I know it's years after the above post, but I just finished watching this film.
RE: the grenade?
It's part of the blatant metaphor - do you give in to anger and frustration and try to fight the occupying force with inadequate weapons under pain of certain reprisal, or do you control yourself, remain patient but also remain frustrated?
The soldiers finally switching post to Rafa (Gaza Strip, a much more dangerous place than they have been accustomed to, I'm sure) is to show that it could be worse for them, and if all Palestinians were as civilised and patient as the family featured, people could relax and things would be better for all... but sometimes Israelis don't recognise this enough (that's what it said to me), and also there's the forces within the Palestinians who never allow a civilised attitude to dominate.

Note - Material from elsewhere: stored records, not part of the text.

(** * docura: the declaration-to-model analyser and the enhancement stage

    A shallow embedding of [internal/analyser] (the walk over the
    declarations that [go/doc] reports, producing a [PackageInfo]) and of the
    part of [internal/generator] that rewrites descriptions and adds
    examples, with the properties of the written specification stated over
    them. *)

From Stdlib Require Import Ascii.
From stdpp Require Import base option list strings gmap.

Local Open Scope stdpp_scope.
#[local] Set Warnings "-register-all".

(** ** Go's [strings] package

    Go strings are byte sequences; [string] (a list of [ascii], one per
    byte) is used as it is.  [len(s)] is [String.length s]. *)

Module strings.

Definition nl : ascii := "010"%char.
Definition tab : ascii := "009"%char.
Definition cr : ascii := "013"%char.
Definition quote : ascii := "034"%char.

Definition str (c : ascii) : string := String c EmptyString.

Fixpoint HasPrefix (s prefix : string) {struct prefix} : bool :=
  match prefix, s with
  | EmptyString, _ => true
  | String p prefix', String c s' => Ascii.eqb c p && HasPrefix s' prefix'
  | String _ _, EmptyString => false
  end.

Fixpoint drop (n : nat) (s : string) : string :=
  match n, s with
  | S n', String _ s' => drop n' s'
  | _, _ => s
  end.

Definition TrimPrefix (s prefix : string) : string :=
  if HasPrefix s prefix then drop (String.length prefix) s else s.

Definition HasSuffix (s suffix : string) : bool :=
  HasPrefix (String.rev s) (String.rev suffix).

Fixpoint Contains (s substr : string) : bool :=
  HasPrefix s substr ||
  match s with
  | EmptyString => false
  | String _ s' => Contains s' substr
  end.

Fixpoint Join (elems : list string) (sep : string) : string :=
  match elems with
  | [] => EmptyString
  | [e] => e
  | e :: rest => e +:+ sep +:+ Join rest sep
  end.

(** [Split s sep] for a non-empty [sep]: [skip] counts the bytes of a
    separator just matched that are still to be passed over, [cur] is the
    piece being collected. *)
Fixpoint split_from (sep : string) (skip : nat) (cur s : string) : list string :=
  match s with
  | EmptyString => [cur]
  | String c s' =>
      match skip with
      | S k => split_from sep k cur s'
      | O =>
          if HasPrefix s sep
          then cur :: split_from sep (String.length sep - 1) EmptyString s'
          else split_from sep 0 (cur +:+ str c) s'
      end
  end.

Definition Split (s sep : string) : list string :=
  split_from sep 0 EmptyString s.

(** [ReplaceAll s old new] for a non-empty [old], scanning left to right
    over non-overlapping matches. *)
Fixpoint replace_from (old new : string) (skip : nat) (s : string) : string :=
  match s with
  | EmptyString => EmptyString
  | String c s' =>
      match skip with
      | S k => replace_from old new k s'
      | O =>
          if HasPrefix s old
          then new +:+ replace_from old new (String.length old - 1) s'
          else String c (replace_from old new 0 s')
      end
  end.

Definition ReplaceAll (s old new : string) : string :=
  replace_from old new 0 s.

(** White space as [unicode.IsSpace] has it.  The six ASCII characters are
    single bytes; the others are matched by their UTF-8 encodings, which is
    what decoding runes gives on valid UTF-8, and Go source text is valid
    UTF-8. *)
Definition asciiSpace (c : ascii) : bool :=
  let n := nat_of_ascii c in
  (Nat.leb 9 n && Nat.leb n 13) || Nat.eqb n 32.

(** U+0085 and U+00A0: [C2 85], [C2 A0]. *)
Definition space2 (b1 b2 : ascii) : bool :=
  Nat.eqb (nat_of_ascii b1) 194 &&
  (Nat.eqb (nat_of_ascii b2) 133 || Nat.eqb (nat_of_ascii b2) 160).

(** U+1680 [E1 9A 80]; U+2000..U+200A [E2 80 80..8A]; U+2028, U+2029
    [E2 80 A8], [E2 80 A9]; U+202F [E2 80 AF]; U+205F [E2 81 9F];
    U+3000 [E3 80 80]. *)
Definition space3 (b1 b2 b3 : ascii) : bool :=
  let x := nat_of_ascii b1 in
  let y := nat_of_ascii b2 in
  let z := nat_of_ascii b3 in
  (Nat.eqb x 225 && Nat.eqb y 154 && Nat.eqb z 128) ||
  (Nat.eqb x 226 && Nat.eqb y 128 &&
     ((Nat.leb 128 z && Nat.leb z 138) || Nat.eqb z 168 || Nat.eqb z 169 ||
      Nat.eqb z 175)) ||
  (Nat.eqb x 226 && Nat.eqb y 129 && Nat.eqb z 159) ||
  (Nat.eqb x 227 && Nat.eqb y 128 && Nat.eqb z 128).

Fixpoint trimLeftSpace (s : string) : string :=
  match s with
  | EmptyString => s
  | String b1 s1 =>
      if asciiSpace b1 then trimLeftSpace s1 else
      match s1 with
      | EmptyString => s
      | String b2 s2 =>
          if space2 b1 b2 then trimLeftSpace s2 else
          match s2 with
          | EmptyString => s
          | String b3 s3 => if space3 b1 b2 b3 then trimLeftSpace s3 else s
          end
      end
  end.

(** The same scan from the end, on the reversed bytes. *)
Fixpoint trimLeftSpaceRev (s : string) : string :=
  match s with
  | EmptyString => s
  | String b1 s1 =>
      if asciiSpace b1 then trimLeftSpaceRev s1 else
      match s1 with
      | EmptyString => s
      | String b2 s2 =>
          if space2 b2 b1 then trimLeftSpaceRev s2 else
          match s2 with
          | EmptyString => s
          | String b3 s3 => if space3 b3 b2 b1 then trimLeftSpaceRev s3 else s
          end
      end
  end.

Definition TrimSpace (s : string) : string :=
  String.rev (trimLeftSpaceRev (String.rev (trimLeftSpace s))).

(** [Trim s cutset] for a cutset of one byte. *)
Fixpoint trimLeftByte (c : ascii) (s : string) : string :=
  match s with
  | String b s' => if Ascii.eqb b c then trimLeftByte c s' else s
  | EmptyString => s
  end.

Definition TrimByte (s : string) (c : ascii) : string :=
  String.rev (trimLeftByte c (String.rev (trimLeftByte c s))).

Definition eqb (s t : string) : bool := bool_decide (s = t).

End strings.

(** ** The documentation model ([analyser] package, the [*Info] structs)

    One module per struct, so that the fields keep their Go names.  A nil
    slice and an empty slice are both [[]]; the zero string is
    [EmptyString]. *)

Module ParamInfo.
Record t := mk { Name : string; Type_ : string }.
End ParamInfo.

Module ReturnInfo.
Record t := mk { Type_ : string; Description : string }.
End ReturnInfo.

Module FieldInfo.
Record t := mk { Name : string; Type_ : string; Tag : string; Description : string }.
End FieldInfo.

Module ExampleInfo.
Record t := mk { Name : string; Code : string; Doc : string }.
End ExampleInfo.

So, just when you think that the occupation is over, the new soldiers come in and are aggressive and paranoid again... and the cycle repeats - until the grenade at the greenhouse explodes or doesn't? Just like in real life, we can guess, we can predict, even, but we don't know...
But the point is clear, they have to find a solution because the current situation is not fair on the Palestinians (from the film's perspective) and no good for the Israelis either (from the perspective of paranoia, war and everything it engenders). It certainly makes a point about Israeli paranoia (not that it isn't historically justified... but...). Paranoia is the destroyer.